Sailing from Pearl Harbor on 8 July 1957, Gudgeon began a history-making cruise around the world, making the Pacific Fleet Submarine Force's flagship the first American submarine to circumnavigate the globe. After exercises at Yokosuka, Gudgeon sailed west 26 August 1957. As it made her way around the world for the next six months, the submarine docked at Asian, African and European ports before a triumphal entry into Pearl Harbor 21 February 1958, eight months and 25,000 miles (40,000 km) since taking departure.

During August 1957, after being detected by the Soviet Navy outside the port of Vladivostok, outside the 3-mile territorial waters limit recognized by the US but well inside the 12-mile limit claimed by the Soviets, the Gudgeon was the first US submarine forced to the surface during the Cold War.

==First conversion==
After extensive overhaul, Gudgeon again settled into the peacetime local and special operations, training exercises, and ASW activities. Three WestPac cruises, in 1959, 1961, and 1963, took it to Japan for exercises with the Seventh Fleet as well as to the US naval base at Subic Bay in the
Philippine Islands and Hong Kong for liberty. During the alternate years, 1960 and 1962, Gudgeon was reassigned to mainland waters, training and exercising along the Washington and California coasts.

==Second conversion==
Gudgeon returned from the Far East to Pearl Harbor 1 August 1963, and for the next two years operated in Hawaiian waters. It departed Pearl Harbor 29 November and arrived San Francisco, California, on 9 December for overhaul at Mare Island. The ship was cut in half and an 18-foot (5 meter) section was added during a conversion which gave the submarine new and larger engines as well as the Passive Underwater Fire Control Feasibility System (PUFFS) passive sonar installation. Modernization was completed during April 1967 and Gudgeon returned to duty in the Pacific Fleet.

[1967-1983]

Gudgeon was reclassified a miscellaneous auxiliary submarine, AGSS-567 and later SSAG-567 during November 1979.

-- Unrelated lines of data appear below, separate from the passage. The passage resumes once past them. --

(* ===== verification/GoNet.v ===== *)
(** * Go's net package, as far as the program uses it

    [net.SplitHostPort], [net.ParseIP] (through [netip.ParseAddr]) and
    [IP.IsLoopback], on byte codes.  Nothing in this file models a file of the
    repository. *)

From stdpp Require Import gmap strings list fin_maps.
From Stdlib Require Import ZArith Lia.
From S2P Require Import Prelude GoLib GoText.

(** ** SplitHostPort *)

Definition missingPort : error := ErrNew "missing port in address".
Definition tooManyColons : error := ErrNew "too many colons in address".
Definition missingBracket : error := ErrNew "missing ']' in address".
Definition unexpectedOpen : error := ErrNew "unexpected '[' in address".
Definition unexpectedClose : error := ErrNew "unexpected ']' in address".

(** Host and port of [l] whose last colon is at [i]. *)
Definition split_at (l : list Z) (i : nat) : result (list Z * list Z) :=
  '(host, j, k) ←
    (if bool_decide (head l = Some 91) then
       match IndexByte 93 l with
       | None => Err missingBracket
       | Some e =>
           if (e + 1 =? length l)%nat then Err missingPort
           else if (e + 1 =? i)%nat then Ok (take (e - 1) (drop 1 l), 1%nat, (e + 1)%nat)
           else if bool_decide (l !! (e + 1)%nat = Some 58) then Err tooManyColons
           else Err missingPort
       end
     else
       let host := take i l in
       if bool_decide (is_Some (IndexByte 58 host)) then Err tooManyColons else Ok (host, 0%nat, 0%nat));
  _ ← guard_err (bool_decide (is_Some (IndexByte 91 (drop j l)))) unexpectedOpen;
  _ ← guard_err (bool_decide (is_Some (IndexByte 93 (drop k l)))) unexpectedClose;
  Ok (host, drop (i + 1) l).

Definition split_host_port (l : list Z) : result (list Z * list Z) :=
  match LastIndexByte 58 l with
  | None => Err missingPort
  | Some i => split_at l i
  end.

Definition SplitHostPort (s : string) : result (string * string) :=
  '(host, port) ← split_host_port (chars s); Ok (text host, text port).

(** ** ParseIP *)

(** [parseIPv4Fields]: the octets so far, the value and the digits of the open
    field, whether the last byte was a dot. *)
Fixpoint ipv4_loop (fields : list Z) (val : Z) (digLen : nat) (start : bool) (prev_dot : bool) (l : list Z)
  : option (list Z) :=
  match l with
  | [] => if (length fields =? 3)%nat then Some (fields ++ [val]) else None
  | c :: r =>
      match digit c with
      | Some d =>
          if (digLen =? 1)%nat && (val =? 0) then None
          else let val := val * 10 + d in
               if 255 <? val then None else ipv4_loop fields val (S digLen) false false r
      | None =>
          if c =? 46 then
            if start || bool_decide (r = []) || prev_dot then None
            else if (length fields =? 3)%nat then None
            else ipv4_loop (fields ++ [val]) 0 0 false true r
          else None
      end
  end.
Definition parse_ipv4 (l : list Z) : option (list Z) := ipv4_loop [] 0 0 true false l.

Definition hex_digit (c : Z) : option Z :=
  if (48 <=? c) && (c <=? 57) then Some (c - 48)
  else if (97 <=? c) && (c <=? 102) then Some (c - 87)
  else if (65 <=? c) && (c <=? 70) then Some (c - 55)
  else None.

(** The hex number at the front: digits read, value, rest; a fifth digit fails. *)
Fixpoint hex_field (off : nat) (acc : Z) (l : list Z) : option (nat * Z * list Z) :=
  match l with
  | c :: r =>
      match hex_digit c with
      | None => Some (off, acc, l)
      | Some d => if (3 <? off)%nat then None else hex_field (S off) (acc * 16 + d) r
      end
  | [] => Some (off, acc, [])
  end.

(** The loop of [parseIPv6]: the bytes so far and the place of the ellipsis; the
    result also says what was left unread.  A turn adds two bytes. *)
Fixpoint ipv6_loop (fuel : nat) (ip : list Z) (ellipsis : option nat) (s : list Z)
  : option (list Z * option nat * list Z) :=
  match fuel with
  | O => Some (ip, ellipsis, s)
  | S fuel =>
      if (16 <=? length ip)%nat then Some (ip, ellipsis, s) else
      match hex_field 0 0 s with
      | None => None
      | Some (off, acc, rest) =>
          if (off =? 0)%nat then None
          else if bool_decide (head rest = Some 46) then
            if bool_decide (ellipsis = None) && negb (length ip =? 12)%nat then None
            else if (16 <? length ip + 4)%nat then None
            else v4 ← parse_ipv4 s; Some (ip ++ v4, ellipsis, [])
          else
            let ip := ip ++ [acc / 256; acc mod 256] in
            match rest with
            | [] => Some (ip, ellipsis, [])
            | c :: rest =>
                if negb (c =? 58) then None
                else match rest with
                | [] => None
                | c2 :: rest2 =>
                    if c2 =? 58 then
                      match ellipsis with
                      | Some _ => None
                      | None =>
                          match rest2 with
                          | [] => Some (ip, Some (length ip), [])
                          | _ => ipv6_loop fuel ip (Some (length ip)) rest2
                          end
                      end
                    else ipv6_loop fuel ip ellipsis rest
                end
            end
      end
  end.

(** A zone makes [ParseIP] fail, so none is kept. *)
Definition parse_ipv6 (s : list Z) : option (list Z) :=
  if bool_decide (is_Some (IndexByte 37 s)) then None else
  let '(ellipsis, s) := match s with
                        | a :: b :: r => if (a =? 58) && (b =? 58) then (Some 0%nat, r) else (None, s)
                        | _ => (None, s)
                        end in
  if bool_decide (is_Some ellipsis) && bool_decide (s = []) then Some (replicate 16 0) else
  '(ip, ellipsis, rest) ← ipv6_loop 8 [] ellipsis s;
  if negb (bool_decide (rest = [])) then None
  else if (length ip <? 16)%nat then
    match ellipsis with
    | None => None
    | Some e => Some (take e ip ++ replicate (16 - length ip) 0 ++ drop e ip)
    end
  else if bool_decide (is_Some ellipsis) then None
  else Some ip.

Fixpoint parse_addr (whole l : list Z) : option (list Z) :=
  match l with
  | [] => None
  | c :: r =>
      if c =? 46 then (λ v4, replicate 10 0 ++ [255; 255] ++ v4) <$> parse_ipv4 whole
      else if c =? 58 then parse_ipv6 whole
      else if c =? 37 then None
      else parse_addr whole r
  end.

(** The sixteen bytes of an address, IPv4 addresses mapped. *)
Definition ParseIP (l : list Z) : option (list Z) := parse_addr l l.

Definition IPv6loopback : list Z := replicate 15 0 ++ [1].

Definition IsLoopback (ip : list Z) : bool :=
  if bool_decide (take 12 ip = replicate 10 0 ++ [255; 255])
  then bool_decide (ip !! 12%nat = Some 127)
  else bool_decide (ip = IPv6loopback).

(** ** Dotted quads *)

Lemma IndexByte_None c l : IndexByte c l = None ↔ c ∉ l.
Proof.
  induction l as [|x l IH]; cbn; [split; [intros; apply not_elem_of_nil|done]|].
  rewrite not_elem_of_cons, <- IH. destruct (x =? c) eqn:E; zbool.
  - split; [done|]. intros []. congruence.
  - rewrite fmap_None. split; [intros; split; congruence|by intros []].
Qed.

Lemma IndexByte_app c l1 l2 : c ∉ l1 → IndexByte c (l1 ++ c :: l2) = Some (length l1).
Proof.
  induction l1 as [|x l1 IH]; cbn; [by rewrite Z.eqb_refl|].
  rewrite not_elem_of_cons. intros []. ztest. by rewrite IH.
Qed.

Lemma LastIndexByte_app c l1 l2 : c ∉ l2 → LastIndexByte c (l1 ++ c :: l2) = Some (length l1).
Proof.
  intros H. unfold LastIndexByte. rewrite rev_app_distr. cbn. rewrite <- app_assoc. cbn.
  rewrite IndexByte_app by (by rewrite list_elem_of_In, <- in_rev, <- list_elem_of_In).
  cbn. f_equal. rewrite length_app, length_rev. cbn. lia.
Qed.

(** The decimal digits of an octet, one to three. *)
Lemma octet_digits a : 0 <= a <= 255 →
  digits 20 a = [48 + a] ∧ a < 10 ∨
  digits 20 a = [48 + a / 10; 48 + a mod 10] ∧ 10 <= a < 100 ∨
  digits 20 a = [48 + a / 100; 48 + a / 10 mod 10; 48 + a mod 10] ∧ 100 <= a.
Proof.
  intros H. pose proof (Z.div_mod a 10). pose proof (Z.mod_pos_bound a 10).
  pose proof (Z.div_mod (a / 10) 10). pose proof (Z.mod_pos_bound (a / 10) 10).
  destruct (decide (a < 10)); [left|destruct (decide (a < 100)); [right; left|right; right]].
  - split; [|done]. cbn [digits]. by ztest.
  - split; [|lia]. cbn [digits]. by ztest.
  - split; [|lia]. cbn [digits]. ztest. cbn. by rewrite Z.div_div by lia.
Qed.

Lemma digit_code d : 0 <= d <= 9 → digit (48 + d) = Some d.
Proof. intros. unfold digit. ztest. cbn. f_equal. lia. Qed.

Lemma octet_codes a : 0 <= a <= 255 →
  Forall (λ c, 48 <= c <= 57) (digits 20 a) ∧ digits 20 a ≠ [].
Proof.
  intros H. pose proof (Z.div_mod a 10). pose proof (Z.mod_pos_bound a 10).
  pose proof (Z.div_mod (a / 10) 10). pose proof (Z.mod_pos_bound (a / 10) 10).
  rewrite Z.div_div in * by lia. change (10 * 10) with 100 in *.
  destruct (octet_digits a H) as [[-> ?]|[[-> ?]|[-> ?]]]; split; try done; rewrite ?Forall_cons, Forall_nil;
    split_and?; try done; lia.
Qed.

(** Reading an octet. *)
Lemma ipv4_octet fields start dot a l : 0 <= a <= 255 →
  ipv4_loop fields 0 0 start dot (digits 20 a ++ l) =
  ipv4_loop fields a (length (digits 20 a)) false false l.
Proof.
  intros H. pose proof (Z.mod_pos_bound a 10). pose proof (Z.mod_pos_bound (a / 10) 10).
  pose proof (Z.div_mod a 10). pose proof (Z.div_mod (a / 10) 10). rewrite Z.div_div in * by lia.
  change (10 * 10) with 100 in *.
  destruct (octet_digits a H) as [[-> ?]|[[-> ?]|[-> ?]]]; cbn [app ipv4_loop length Nat.eqb andb].
  - rewrite digit_code by lia. ztest. f_equal; lia.
  - rewrite !digit_code by lia. cbn [Nat.eqb andb]. ztest. f_equal; lia.
  - rewrite !digit_code by lia. cbn [Nat.eqb andb]. ztest. f_equal; lia.
Qed.

Definition dotted (a b c d : Z) : list Z :=
  digits 20 a ++ 46 :: digits 20 b ++ 46 :: digits 20 c ++ 46 :: digits 20 d.

Lemma parse_dotted a b c d :
  Forall (λ x, 0 <= x <= 255) [a; b; c; d] → parse_ipv4 (dotted a b c d) = Some [a; b; c; d].
Proof.
  rewrite !Forall_cons. intros (Ha & Hb & Hc & Hd & _). unfold parse_ipv4, dotted.
  assert (Hdot : ∀ fields v n l, (length fields < 3)%nat → l ≠ [] →
    ipv4_loop fields v n false false (46 :: l) = ipv4_loop (fields ++ [v]) 0 0 false true l).
  { intros fields v n l Hf Hl. cbn [ipv4_loop]. change (digit 46) with (@None Z). cbn.
    rewrite (bool_decide_eq_false_2 (l = [])) by done. cbn.
    destruct (Nat.eqb_spec (length fields) 3); [lia|done]. }
  assert (Hne : ∀ x l, 0 <= x <= 255 → digits 20 x ++ l ≠ []).
  { intros x l Hx. destruct (octet_codes x Hx) as [_ Hn]. by destruct (digits 20 x). }
  assert (digits 20 d ≠ []) by (destruct (octet_codes d Hd); done).
  do 2 (rewrite ipv4_octet by done; rewrite Hdot; [|cbn; lia|by apply Hne]).
  rewrite ipv4_octet by done. rewrite Hdot; [|cbn; lia|done].
  rewrite <- (app_nil_r (digits 20 d)), ipv4_octet by done. done.
Qed.

Lemma dotted_codes a b c d :
  Forall (λ x, 0 <= x <= 255) [a; b; c; d] →
  Forall (λ x, 48 <= x <= 57 ∨ x = 46) (dotted a b c d).
Proof.
  rewrite !Forall_cons. intros (Ha & Hb & Hc & Hd & _). unfold dotted.
  assert (H : ∀ x, 0 <= x <= 255 → Forall (λ x, 48 <= x <= 57 ∨ x = 46) (digits 20 x)).
  { intros x Hx. eapply Forall_impl; [apply (octet_codes x Hx)|]. cbn. auto. }
  rewrite !Forall_app, !Forall_cons, !Forall_app, !Forall_cons, !Forall_app, !Forall_cons. auto 10.
Qed.

(** Up to its first dot an address of digits is scanned over. *)
Lemma parse_addr_dot whole l r :
  Forall (λ x, 48 <= x <= 57) l →
  parse_addr whole (l ++ 46 :: r) = (λ v4, replicate 10 0 ++ [255; 255] ++ v4) <$> parse_ipv4 whole.
Proof. induction 1 as [|x l Hx _ IH]; cbn [app parse_addr]; [done|]. by ztest. Qed.

Lemma ParseIP_dotted a b c d :
  Forall (λ x, 0 <= x <= 255) [a; b; c; d] →
  ParseIP (dotted a b c d) = Some (replicate 10 0 ++ [255; 255; a; b; c; d]).
Proof.
  intros H. unfold ParseIP. unfold dotted at 2. rewrite parse_addr_dot.
  - by rewrite parse_dotted.
  - apply octet_codes. by apply Forall_cons in H as [? _].
Qed.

Gudgeon served in the Pacific until it was decommissioned on 30 September 1983 and eliminated from the Naval Vessel Register on 6 August 1987.

==Awards==

- China Service Medal
- National Defense Service Medal with star (2 awards)
- Armed Forces Expeditionary Medal
- Vietnam Service Medal with two campaign stars for Vietnam War service

== TCG Hızırreis (S 342) ==

During 1983, Gudgeon was transferred by lease to Turkey and renamed TCG Hızırreis (S 342), named for Ottoman Admiral Kurtoğlu Hızır Reis. It was purchased in 1987, served until 2004, and is presently berthed as a museum ship at the Kocaeli Museum Ships Command in Izmit and is open to the public.